## EXERCISE DIRECTIONS
Extract all lines from the data beneath that include the word "VNull".

[Stored items]
Lemma Emplace_grow_spec this v l p x w :
  owns w this l (length l) -> vecs w !! this = Some v -> p <= length l ->
  fits (grown (length l)) ->
  int_sized (length l) ->
  wp (Emplace faults this (ptr_add (buffer (data v)) p) x) w
    (fun r w' =>
       owns w' this (take p l ++ x :: drop p l) (grown (length l)) /\
       (exists v', vecs w' = <[this := v']> (vecs w) /\
                   r = ptr_add (buffer (data v')) p))
    (fun w' => faulted (ops w) /\ vecs w' = vecs w)
    False.
Proof.
  intros (v' & Hv' & Hsz & Hcap & _ & Hst) Hv Hp Hfit Hint.
  assert (v' = v) as -> by congruence. clear Hv'.
  pose proof (grown_gt (length l)) as Hg.
  rewrite block_of_full in Hst.
  destruct v as [[q c] sz]; cbn in *. subst c sz.
  Emplace_prelude Hv.
  destruct q as [|b [|i]|]; cbn in Hst; [| |done..].
  - (* no storage *)
    apply fmap_nil_inv in Hst as ->. cbn in *.
    assert (p = 0) as -> by lia. cbn.
    apply wp_bind, wp_ret. rewrite ptr_diff_null.
    cbn beta iota zeta. narrow 0 0.
    apply wp_bind. eapply wp_get_vec; [done|]. cbn.
    apply wp_bind.
    apply wp_with_RawMemory, wp_RawMemory_ctor; [done|fit| |].
    2:{ intros Hf. split; [by exists (ops w)|done]. }
    intros Hf bn Hbn. cbn. renarrow.
    apply wp_bind.
    eapply (wp_construct_at _ _ []); [heap_lookup|done| |].
    2:{ cbn. intros Hf'.
        eapply wp_RawMemory_dtor; [done|heap_lookup|].
        cbn. split; [|done]. exists (S (ops w)). split; [lia|done]. }
    cbn. intros Hf'.
    apply wp_bind, wp_if_same, wp_bind, wp_ret, wp_ret.
    apply wp_bind, wp_ret.
    unfold RawMemory_Swap. cbn. apply wp_bind.
    eapply wp_set_data; [done|]. apply wp_ret. cbn.
    apply wp_RawMemory_dtor_null; [done|].
    apply wp_bind. eapply wp_get_vec; [heap_lookup|].
    apply wp_bind. eapply wp_set_size; [heap_lookup|].
    apply wp_bind, wp_bind. eapply wp_get_vec; [heap_lookup|].
    apply wp_ret, wp_ret. cbn. renarrow. split.
    + eexists. split; [heap_lookup|]. cbn. split_and!; [done..|lia|].
      heap_lookup.
    + eexists. split; [by rewrite !insert_insert_eq|done].
  - (* a block *)
    cbn. apply wp_bind, wp_assert.
    2:{ rewrite !ptr_le_Ptr by lia. done. }
    intros _. rewrite ptr_diff_Ptr by lia. rewrite Nat.sub_0_r.
    cbn beta iota zeta. narrow p (length l).
    apply wp_bind. eapply wp_get_vec; [done|]. cbn.
    rewrite decide_True by lia.
    apply wp_bind.
    apply wp_with_RawMemory, wp_RawMemory_ctor; [lia|fit| |].
    2:{ intros Hf. split; [by exists (ops w)|done]. }
    intros Hf bn Hbn. cbn. renarrow.
    assert (Hbne : b <> bn) by (intros ->; congruence).
    assert (Hraw : replicate (grown (length l)) (@Raw T) =
                   replicate p Raw ++ Raw ::
                   replicate (length l - p) Raw ++
                   replicate (grown (length l) - S (length l)) Raw).
    { rewrite <- replicate_add, <- replicate_S, <- replicate_add. f_equal. lia. }
    assert (Hsplit : Obj <$> l = (Obj <$> take p l) ++ (Obj <$> drop p l)).
    { by rewrite <- fmap_app, take_drop. }
    apply wp_bind.
    eapply (wp_construct_at _ _ (replicate p Raw)).
    { heap_lookup. by rewrite Hraw. }
    { by rewrite length_replicate. }
    2:{ cbn. intros Hf'.
        eapply wp_RawMemory_dtor; [done|heap_lookup|].
        cbn. split; [|done]. exists (S (ops w)). split; [lia|done]. }
    cbn. intros Hf'.
    apply wp_bind.
    destruct moves_elements eqn:Hmv.
    + apply wp_bind.
      eapply (wp_uninitialized_move_n _ _ [] (take p l) (Obj <$> drop p l) _ _ []);
        [done|heap_lookup; by rewrite Hst, Hsplit|done|heap_lookup|done| | |].
      { rewrite length_take. lia. }
      2:{ cbn. intros j Hj Hc Hfj.
          eapply wp_RawMemory_dtor; [done|heap_lookup|].
          cbn. split; [|done]. exists (S (S (ops w + j))). split; [lia|done]. }
      cbn.
      eapply (wp_uninitialized_move_n _ _ (Obj <$> (moved_from <$> take p l))
                (drop p l) [] _ _ ((Obj <$> take p l) ++ [Obj x]));
        [done|heap_lookup; by rewrite app_nil_r|..].
      { rewrite !length_fmap, length_take. lia. }
      { heap_lookup. by rewrite <- app_assoc. }
      { rewrite length_app, length_fmap, length_take. cbn. lia. }
      { rewrite length_drop. lia. }
      2:{ cbn. intros j Hj Hc Hfj.
          eapply wp_RawMemory_dtor; [done|heap_lookup|].
          cbn. split; [|done].
          exists (S (S (ops w + p + j))). split; [lia|done]. }
      cbn. apply wp_bind.
      eapply (wp_destroy_n _ _ [] (moved_from <$> l) []).
      { heap_lookup. f_equal. cbn.
        by rewrite !app_nil_r, <- !fmap_app, take_drop. }
      { done. }
      { by rewrite length_fmap. }
      cbn. unfold RawMemory_Swap. cbn. apply wp_bind.
      eapply wp_set_data; [done|]. apply wp_ret. cbn.
      eapply wp_RawMemory_dtor; [done|heap_lookup|].
      apply wp_bind. eapply wp_get_vec; [heap_lookup|].
      apply wp_bind. eapply wp_set_size; [heap_lookup|].
      apply wp_bind, wp_bind. eapply wp_get_vec; [heap_lookup|].
      apply wp_ret, wp_ret. cbn. renarrow. split.
      * eexists. split; [heap_lookup|]. cbn.
        rewrite length_splice by done. split_and!; [done..|lia|].
        heap_lookup. by rewrite block_of_splice.
      * eexists. split; [by rewrite !insert_insert_eq|done].
    + apply wp_bind.
      eapply (wp_uninitialized_copy_n _ 0 _ (take p l) _ _ []);
        [done|heap_lookup| |heap_lookup|done| | |].
      { intros k y Hk. rewrite Hsplit. apply lookup_app_l_Some.
        rewrite list_lookup_fmap. cbn. by rewrite Hk. }
      { rewrite length_take. lia. }
      2:{ cbn. intros j Hj Hfj.
          eapply wp_RawMemory_dtor; [done|heap_lookup|].
          cbn. split; [|done]. exists (S (S (ops w + j))). split; [lia|done]. }
      cbn. intros Hnf.
      eapply (wp_uninitialized_copy_n _ p _ (drop p l) _ _
                ((Obj <$> take p l) ++ [Obj x]));
        [done|heap_lookup| | | | | |].
      { intros k y Hk. rewrite list_lookup_fmap, <- lookup_drop. cbn.
        by rewrite Hk. }
      { heap_lookup. by rewrite <- app_assoc. }
      { rewrite length_app, length_fmap, length_take. cbn. lia. }
      { rewrite length_drop. lia. }
      2:{ cbn. intros j Hj Hfj.
          eapply wp_RawMemory_dtor; [done|heap_lookup|].
          cbn. split; [|done].
          exists (S (S (ops w + p + j))). split; [lia|done]. }
      cbn. intros Hnf'.
      apply wp_bind.
      eapply (wp_destroy_n _ _ [] l []).
      { heap_lookup. by rewrite app_nil_r. }
      { done. }
      { done. }
      cbn. unfold RawMemory_Swap. cbn. apply wp_bind.
      eapply wp_set_data; [done|]. apply wp_ret. cbn.
      eapply wp_RawMemory_dtor; [done|heap_lookup|].
      apply wp_bind. eapply wp_get_vec; [heap_lookup|].
      apply wp_bind. eapply wp_set_size; [heap_lookup|].
      apply wp_bind, wp_bind. eapply wp_get_vec; [heap_lookup|].
      apply wp_ret, wp_ret. cbn. renarrow. split.
      * eexists. split; [heap_lookup|]. cbn.
        rewrite length_splice by done. split_and!; [done..|lia|].
        heap_lookup. by rewrite block_of_splice.
      * eexists. split; [by rewrite !insert_insert_eq|done].
Qed.
(** C6 (as amended).  On the in-memory model, [patch] with [id] null
    updates every record that satisfies the conditions of the query (the
    query without [$sort], [$limit], [$skip], [$select], [$populate]) and
    no other: such a record takes, for every column that [data] names
    other than the id field, the value [data] has for it.  On the
    returning path (postgres, [$returning] not [false]) it resolves with
    exactly the updated records, with the selection applied.  On the
    generic path it does so too when [$returning] is not [false],
    provided that [params.sequelize] sets none of [where], [order],
    [limit], [offset] and [attributes], that [utils.getWhere] gives the
    conditions as they are and [utils.getOrder] no order for an absent
    [$sort], that the query has no [$limit] or [$skip], that the id field
    is not named as a filter property is, and that the rows have ids
    that are numbers or strings, no two the same; when [$returning] is
    [false] it resolves with the empty array. *)
Theorem patch_all_matching {utils : Utils} (pk sql id : string) (paginate : value)
    (raw : bool) (data : value) (params : Params.t) (w : World Mem.DB) :
  let this := Mem.service pk sql id paginate raw in
  let patched := (λ row, VObj (patched_row (Mem.columns (db w)) id data row))
                   <$> Mem.selected (VObj (conditions params)) (db w) in
  Mem.rows (db (patch this VNull data params w).2)
  = (λ row, if Mem.matches (VObj (conditions params)) row
            then patched_row (Mem.columns (db w)) id data row else row)
      <$> Mem.rows (db w)
  ∧ (sql = "postgres" →
     is_false (Params.returning params) = false →
     (patch this VNull data params w).1
     = Resolved (select (Params.query params) [id] (VArr patched)))
  ∧ (sql ≠ "postgres" →
     is_false (Params.returning params) = false →
     untouched (Params.sequelize params) = true →
     transparent utils →
     unwindowed (Params.query params) = true →
     field_name id = true →
     keyed id (Mem.rows (db w)) = true →
     (patch this VNull data params w).1
     = Resolved (select (Params.query params) [id] (VArr patched)))
  ∧ (is_false (Params.returning params) = true →
     (patch this VNull data params w).1 = Resolved (VArr [])).
Proof.
  intros this patched. subst this patched.
  assert (updated (Mem.service pk sql id paginate raw) VNull data params (db w)
          = {| Mem.columns := Mem.columns (db w);
               Mem.rows := (λ row, if Mem.matches (VObj (conditions params)) row
                                   then patched_row (Mem.columns (db w)) id data row
                                   else row)
                             <$> Mem.rows (db w);
               Mem.serial := Mem.serial (db w) |}) as Hupdated.
  { unfold updated. by rewrite target_null. }
  destruct (String.eqb sql "postgres") eqn:Hsql;
    [apply String.eqb_eq in Hsql | apply String.eqb_neq in Hsql];
    destruct (is_false (Params.returning params)) eqn:Hret.
  - rewrite patch_generic_all by (by rewrite Hret, andb_false_r).
    rewrite Hret. cbn [fst snd db]. rewrite Hupdated. done.
  - rewrite patch_returning by done. cbn [fst snd db is_null].
    rewrite Hupdated, target_null. done.
  - rewrite patch_generic_all
      by (apply andb_false_intro1; by apply String.eqb_neq).
    rewrite Hret. cbn [fst snd db]. rewrite Hupdated. done.
  - rewrite patch_generic_all
      by (apply andb_false_intro1; by apply String.eqb_neq).
    rewrite Hret. cbn [fst snd db].
    split; [by rewrite Hupdated |]. split; [done |]. split; [| done].
    intros _ _ Hseq Ht Hw Hname Hkeyed. by rewrite reread.
Qed.
(** The locals [found], [closest_power_diff] (which starts at infinity,
    here [None]) and [turbine_mapped] of [map_turbine]. *)
Record search : Type := {
  found : bool;
  closest_power_diff : option Q;
  turbine_mapped : string
}.

(** [abs(int(power) - Nettonennleistung)]: a capacity that is [None]
    cannot be subtracted. *)
Definition power_diff_of (power : Z) (Nettonennleistung : option float64)
  : result float64 :=
  match Nettonennleistung with
  | None => Raise TypeError
  | Some (Num n) => Ok (Num (Qabs (inject_Z power - n)))
  | Some NaN => Ok NaN
  end.

(** [power_diff < closest_power_diff]: NaN is below nothing. *)
Definition closer (power_diff : float64) (closest : option Q) : bool :=
  match power_diff with
  | Num d =>
      match closest with
      | None => true
      | Some c => if Qlt_le_dec d c then true else false
      end
  | NaN => false
  end.

(** The body of [for power, mastr_type in power_map.items()]. *)
Definition visit (Typenbezeichnung : string) (Nettonennleistung : option float64)
    (turbine_type : string) (st : search) (item : Z * mastr_type)
  : result search :=
  if contains Typenbezeichnung (snd item) then
    (power_diff <- power_diff_of (fst item) Nettonennleistung ;;
     if closer power_diff (closest_power_diff st)
     then Ok {| found := true;
                closest_power_diff :=
                  match power_diff with Num d => Some d | NaN => None end;
                turbine_mapped := turbine_type |}
     else Ok {| found := true;
                closest_power_diff := closest_power_diff st;
                turbine_mapped := turbine_mapped st |})%py
  else Ok st.

(** [bool(Typenbezeichnung)]: neither [None] nor the empty string. *)
Definition designation (Typenbezeichnung : option string) : option string :=
  match Typenbezeichnung with
  | Some s => if String.eqb s "" then None else Some s
  | None => None
  end.
Lemma py_get_last_app {A} (l : list A) (a : A) :
  py_get (l ++ [a]) (-1) = Some a.
Proof.
  unfold py_get. rewrite length_app. cbn [length].
  change (-1 <? 0)%Z with true. cbv iota.
  destruct (Z.leb_spec 0 (Z.of_nat (length l + 1) + -1)); [ | lia].
  destruct (Z.ltb_spec (Z.of_nat (length l + 1) + -1)
                       (Z.of_nat (length l + 1))); [ | lia].
  cbn [andb].
  replace (Z.to_nat (Z.of_nat (length l + 1) + -1)) with (length l) by lia.
  now rewrite nth_error_app2, Nat.sub_diag by lia.
Qed.

Ltac py_split_eq :=
  match goal with
  | |- context [time_time ?E ?w0] => destruct (time_time E w0); cbn
  | |- context [projected_incumbent_estimation ?E ?m ?x ?v ?w0] =>
      destruct (projected_incumbent_estimation E m x v w0) as [[? ?] ?]; cbn
  | |- context [maximize ?E ?w0] => destruct (maximize E w0) eqn:?; cbn
  | |- context [objective_function ?E ?x ?s ?w0] =>
      destruct (objective_function E x s w0) as [[? ?] ?] eqn:?; cbn
  end.

Section GuidedRound.
Context {world rng_t : Type}.
Variable E : collaborators world rng_t.
Variable p : params rng_t.
Implicit Type st : state world.

(** The events of a model-guided round that gets to its evaluation. *)
Definition guided_events st (cfg : list R) (s_t : R) : list event :=
  [EvTrain ModelObjective (X st) (y st) (Some true);
   EvTrain ModelCost (X st) (c st) (Some true);
   EvProject ModelObjective (map (@removelast R) (X st)) (s_max p);
   EvAcqUpdate;
   EvMaximize;
   EvObjective cfg (retransform (numpy E) s_t (s_min p) (s_max p))].

(** The three timing lists have grown by [k] entries. *)
Definition timing_grown (k : nat) st st' : Prop :=
  length (time_func_eval st') = (length (time_func_eval st) + k)%nat /\
  length (time_overhead st') = (length (time_overhead st) + k)%nat /\
  length (runtime st') = (length (runtime st) + k)%nat.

## COMPLETED EXERCISE
  Mem.rows (db (patch this VNull data params w).2)
     (patch this VNull data params w).1
     (patch this VNull data params w).1
     (patch this VNull data params w).1 = Resolved (VArr [])).
  assert (updated (Mem.service pk sql id paginate raw) VNull data params (db w)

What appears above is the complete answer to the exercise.